TASK TO COMPLETE:
Please copy exactly every line from the one that contains "destruct (log_entry_writable (tx_with_db" to the end of the data below, with both ends included and no other lines.

LISTED ENTRIES:
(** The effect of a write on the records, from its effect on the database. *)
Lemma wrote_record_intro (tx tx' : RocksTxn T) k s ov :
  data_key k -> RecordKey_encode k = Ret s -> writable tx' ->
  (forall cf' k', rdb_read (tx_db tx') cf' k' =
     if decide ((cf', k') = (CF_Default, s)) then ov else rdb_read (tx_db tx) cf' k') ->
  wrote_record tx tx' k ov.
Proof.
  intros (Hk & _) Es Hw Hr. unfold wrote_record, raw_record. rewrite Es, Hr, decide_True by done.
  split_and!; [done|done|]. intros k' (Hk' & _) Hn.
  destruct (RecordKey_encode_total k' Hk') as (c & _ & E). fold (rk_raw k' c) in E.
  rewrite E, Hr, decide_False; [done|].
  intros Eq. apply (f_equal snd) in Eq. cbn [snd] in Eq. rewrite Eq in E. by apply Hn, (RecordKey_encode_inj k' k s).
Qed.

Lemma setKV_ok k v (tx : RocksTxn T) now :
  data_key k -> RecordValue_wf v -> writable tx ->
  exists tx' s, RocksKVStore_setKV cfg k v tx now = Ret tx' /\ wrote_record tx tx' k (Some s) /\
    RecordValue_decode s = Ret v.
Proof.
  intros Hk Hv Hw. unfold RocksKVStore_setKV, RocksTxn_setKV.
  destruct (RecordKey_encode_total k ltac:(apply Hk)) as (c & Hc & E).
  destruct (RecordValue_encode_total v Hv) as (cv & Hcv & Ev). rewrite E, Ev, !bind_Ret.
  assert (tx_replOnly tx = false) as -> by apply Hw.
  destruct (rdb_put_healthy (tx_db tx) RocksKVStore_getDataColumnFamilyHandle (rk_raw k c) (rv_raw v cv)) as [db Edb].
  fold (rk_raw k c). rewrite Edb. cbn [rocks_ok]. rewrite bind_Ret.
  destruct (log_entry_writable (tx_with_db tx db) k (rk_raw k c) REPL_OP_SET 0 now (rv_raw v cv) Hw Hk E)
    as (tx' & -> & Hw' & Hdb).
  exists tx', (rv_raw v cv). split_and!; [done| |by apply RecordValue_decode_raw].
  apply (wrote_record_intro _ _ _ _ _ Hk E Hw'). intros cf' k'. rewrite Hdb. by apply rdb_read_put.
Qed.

ANSWER SECTION:
  destruct (log_entry_writable (tx_with_db tx db) k (rk_raw k c) REPL_OP_SET 0 now (rv_raw v cv) Hw Hk E)
    as (tx' & -> & Hw' & Hdb).
  exists tx', (rv_raw v cv). split_and!; [done| |by apply RecordValue_decode_raw].
  apply (wrote_record_intro _ _ _ _ _ Hk E Hw'). intros cf' k'. rewrite Hdb. by apply rdb_read_put.
Qed.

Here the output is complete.